자바 역직렬화

The Java Deserialization vulnerability is a serious vulnerability that can lead to an RCE attack. It is an attack method that has been highlighted since 2017.

The first reason why Java deserialization attacks are possible is because we change the object into a byte stream. These byte streams are stored in DB or Web. Later, when a byte stream is needed, it is retrieved and converted back into an object. Changing a byte stream to its original object value is called Java deserialization.

Let's start with the most basic question

Why do we need Java serialization/re-serialization itself necessary?

This relates to the basic way data is stored/processed.

Data can be divided into two main categories.

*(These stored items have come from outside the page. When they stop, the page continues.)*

(** X6. How [loadChessPiecesWithConfig] settles, in every world and for
    every table passed as [config].  It requests the image once.  It rejects
    with the loader's error when the image does not load; otherwise with the
    context error when no 2D context is obtained; otherwise with a
    [TypeError] exactly when the table has not the shape of
    [FullChessConfig] (white or black missing, or a colour without one of its
    six positions); otherwise it resolves to the crops of the positions. *)
Theorem loadChessPiecesWithConfig_outcome url config fw fh w :
  requests (loadChessPiecesWithConfig url config fw fh w).2 = url :: requests w ∧
  match (loadImage url w).1 with
  | Rejected e => (loadChessPiecesWithConfig url config fw fh w).1 = Rejected e
  | Resolved img =>
      if context2d w
      then (is_FullChessConfig config ∧
            (loadChessPiecesWithConfig url config fw fh w).1
              = Resolved (resolved_sprites img config fw fh)) ∨
           (¬ is_FullChessConfig config ∧
            (loadChessPiecesWithConfig url config fw fh w).1 = Rejected TypeError)
      else (loadChessPiecesWithConfig url config fw fh w).1
             = Rejected CouldNotGetCanvasContext
  end.
Proof.
  split.
  { unfold loadChessPiecesWithConfig. rewrite extraction_world; [| done].
    by rewrite loadImage_world. }
  destruct (loadImage url w).1 as [img|e] eqn:Himg.
  2: { unfold loadChessPiecesWithConfig. by rewrite (extraction_load_fails url w e). }
  destruct (context2d w) eqn:Hctx.
  2: { unfold loadChessPiecesWithConfig. by rewrite (extraction_no_context url w img). }
  assert (is_FullChessConfig config →
          (loadChessPiecesWithConfig url config fw fh w).1
          = Resolved (resolved_sprites img config fw fh)) as Htyped.
  { intros Htyped. by apply loadChessPiecesWithConfig_resolved. }
  destruct (loadChessPiecesWithConfig url config fw fh w).1 as [sprites|e] eqn:Hrun.
  - left. assert (is_FullChessConfig config) as Hshape; [| split; [done | by apply Htyped]].
    revert Hrun. unfold loadChessPiecesWithConfig.
    rewrite (extraction_runs url w img) by done. unfold settle. cbv zeta. cbn [fst].
    destruct (extractColorSet img fw fh (config !! white) _) as [[s1 cv1]|e1] eqn:H1;
      [| done].
    apply extractColorSet_settles in H1 as (cw & Hw & Hcw). cbn [and_then].
    destruct (extractColorSet img fw fh (config !! black) _) as [[s2 cv2]|e2] eqn:H2;
      [| done].
    apply extractColorSet_settles in H2 as (cb & Hb & Hcb). cbn [and_then].
    destruct (extractOptionalColorSet img fw fh (config !! green) _)
      as [[s3 cv3]|e3] eqn:H3; [| done].
    apply extractOptionalColorSet_settles in H3. cbn [and_then].
    destruct (extractOptionalColorSet img fw fh (config !! blue) _)
      as [[s4 cv4]|e4] eqn:H4; [| done].
    apply extractOptionalColorSet_settles in H4. intros _.
    split; [by rewrite Hw | split; [by rewrite Hb |]].
    intros color cc Hcolor. destruct color.
    + rewrite Hw in Hcolor. by injection Hcolor as <-.
    + rewrite Hb in Hcolor. by injection Hcolor as <-.
    + by apply H3.
    + by apply H4.
  - right. split; [intros Hshape; by specialize (Htyped Hshape) |]. f_equal.
    revert Hrun. unfold loadChessPiecesWithConfig.
    rewrite (extraction_runs url w img) by done. unfold settle. cbv zeta. cbn [fst].
    destruct (extractColorSet img fw fh (config !! white) _) as [[s1 cv1]|e1] eqn:H1.
    2: { apply extractColorSet_settles in H1. cbn [and_then]. congruence. }
    cbn [and_then].
    destruct (extractColorSet img fw fh (config !! black) _) as [[s2 cv2]|e2] eqn:H2.
    2: { apply extractColorSet_settles in H2. cbn [and_then]. congruence. }
    cbn [and_then].
    destruct (extractOptionalColorSet img fw fh (config !! green) _)
      as [[s3 cv3]|e3] eqn:H3.
    2: { apply extractOptionalColorSet_settles in H3. cbn [and_then]. congruence. }
    cbn [and_then].
    destruct (extractOptionalColorSet img fw fh (config !! blue) _)
      as [[s4 cv4]|e4] eqn:H4.
    2: { apply extractOptionalColorSet_settles in H4. cbn [and_then]. congruence. }
    done.
Qed.

Lemma animatePieceType_rejects img color (colorConfig : ColorPiecesConfig) s0 e0
    pieceType st e :
  animatePieceType img color colorConfig s0 e0 pieceType st = Rejected e → e = TypeError.
Proof.
  unfold animatePieceType. destruct st as [cv result].
  destruct (colorConfig !! pieceType); [| done].
  destruct (extractFramesForPiece _ _ _ _ _). by destruct (result !! color); intros [= <-].
Qed.

Lemma animateColor_rejects img config animConfig color st e :
  animateColor img config animConfig color st = Rejected e → e = TypeError.
Proof.
  unfold animateColor. destruct (config !! color); [| done].
  destruct (animConfig !! color); [| by intros [= <-]].
  apply for_of_rejects. intros pieceType st' e'. apply animatePieceType_rejects.
Qed.

(** The loader resolves only when every configured colour has a range. *)
Lemma loadPieceAnimationFrames_needs_ranges url config animConfig w img
    (result : PieceAnimationFrames) :
  (loadImage url w).1 = Resolved img →
  context2d w = true →
  (loadPieceAnimationFrames url config animConfig w).1 = Resolved result →
  has_ranges config animConfig.
Proof.
  intros Himg Hctx Hrun color Hcolor. revert Hrun. unfold loadPieceAnimationFrames.
  rewrite (extraction_runs url w img) by done. unfold settle. cbv zeta. cbn [fst].
  destruct (for_of colors _ _) as [st'|e] eqn:Hloop; [| done]. intros _.
  destruct (for_of_resolved _ _ _ _ color Hloop (elem_of_colors color))
    as (st0 & st1 & Hbody).
  unfold animateColor in Hbody. destruct Hcolor as [cc Hcc]. rewrite Hcc in Hbody.
  by destruct (animConfig !! color).
Qed.

(** X7. How [loadPieceAnimationFrames] settles, in every world and for all
    tables.  It requests the image once.  It rejects with the loader's error
    when the image does not load; otherwise with the context error when no 2D
    context is obtained; otherwise with a [TypeError] exactly when some
    colour of [config] has no entry in [animConfig]; otherwise it resolves to
    a table of the four colours that holds, per piece type, the strip of its
    position, and no key for a piece type without a position. *)
Theorem loadPieceAnimationFrames_outcome url config animConfig w :
  requests (loadPieceAnimationFrames url config animConfig w).2 = url :: requests w ∧
  match (loadImage url w).1 with
  | Rejected e => (loadPieceAnimationFrames url config animConfig w).1 = Rejected e
  | Resolved img =>
      if context2d w
      then (has_ranges config animConfig ∧
            ∃ result : PieceAnimationFrames,
              (loadPieceAnimationFrames url config animConfig w).1 = Resolved result ∧
              ∀ color, ∃ of_color,
                result !! color = Some of_color ∧
                ∀ pieceType,
                  of_color !! pieceType
                  = resolved_strip img config animConfig color pieceType) ∨
           (¬ has_ranges config animConfig ∧
            (loadPieceAnimationFrames url config animConfig w).1 = Rejected TypeError)
      else (loadPieceAnimationFrames url config animConfig w).1
             = Rejected CouldNotGetCanvasContext
  end.
Proof.
  split.
  { unfold loadPieceAnimationFrames. rewrite extraction_world; [| done].
    by rewrite loadImage_world. }
  destruct (loadImage url w).1 as [img|e] eqn:Himg.
  2: { unfold loadPieceAnimationFrames. by rewrite (extraction_load_fails url w e). }
  destruct (context2d w) eqn:Hctx.
  2: { unfold loadPieceAnimationFrames. by rewrite (extraction_no_context url w img). }
  pose proof (loadPieceAnimationFrames_resolved url config animConfig w img Himg Hctx)
    as Hranges.
  destruct (loadPieceAnimationFrames url config animConfig w).1 as [result|e] eqn:Hrun.
  - left. assert (has_ranges config animConfig) as Hok
      by (by apply (loadPieceAnimationFrames_needs_ranges url config animConfig w img result)).
    split; [done |]. destruct (Hranges Hok) as (result' & [= <-] & Hres). eauto.
  - right. split.
    + intros Hok. by destruct (Hranges Hok) as (? & ? & _).
    + f_equal. revert Hrun. unfold loadPieceAnimationFrames.
      rewrite (extraction_runs url w img) by done. unfold settle. cbv zeta. cbn [fst].
      destruct (for_of colors _ _) as [st'|e'] eqn:Hloop; [done |].
      cbn [and_then]. intros [= <-].
      apply (for_of_rejects _ _ _ _ TypeError) in Hloop; [done |].
      intros color st' e''. apply animateColor_rejects.
Qed.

They value format data and reference format data. If it consists of value-formatted data, it can be treated immediately, as a kind of variable. It's much more advantageous for storing and communicating data. On the other hand, data in reference format cannot be handled directly because it points to data like a kind of pointer. Therefore, when serialized, it is processed as value-formatted data, allowing all necessary information to be processed and stored directly quickly. That's why it's going through a seemingly cumbersome serialization process of serialization.

 

import pickle

import os

import base64

class TestClass:

def __reduce__(self):

return os.system, ("cat /etc/passwd", )

ClassA = TestClass()

# ClassA 직렬화

ClassA_dump = base64.b64encode(pickle.dumps(ClassA))

print(ClassA_dump)

# 역직렬화

print(pickle.loads(base64.b64decode(ClassA_dump)))

 

이는 간단한 직렬화/역직렬화 파이썬 예시입니다. 원래 조건 등을 설명하려면 자바를 보면서 하나씩 설명하면 좋지만, 실무에도 별로 도움이 안 되기 때문에 그냥 간단한 파이썬 예시를 가져왔습니다. 척 봐도 알 수 있듯이, 굉장히 쉬운 구문으로 되어있습니다. 크게 어려운 부분은 없지요. 그러나 이러한 간단한 내용에 데이터 형식 구체화만 들어가면 간단한 직렬화/역직렬화는 충분히 뚫을 수 있게 됩니다. 조금 더 이해하고 싶으신 분은 이 내용을 직접 파이썬에 실행시켜보시고, 원하는 값을 조금씩 넣거나 바꾸어보면서 어떤 값이 도출되는지 직접 확인해보세요.

 

So, what is the effective response to Java counter-serialization attacks?

The basic method is the same. It is necessary to go through an appropriate verification and filtering process before receiving a specific value from an attacker/user. And to be more specific, is it possible for a user to send Java de-serialized data to a web server in the normal use of the web? Do you remember sending data corresponding to Java reverse serialization when you usually use the Internet? End users rarely send that type of data to a web server unless they intercept and send packets in the middle. Usually, the web itself will handle it on its own.

So Web servers, or web pages, should always be suspicious of the source of the users who send Java back-serialized data. When sending such data, it will be necessary to perform authentication in advance to prevent data leakage.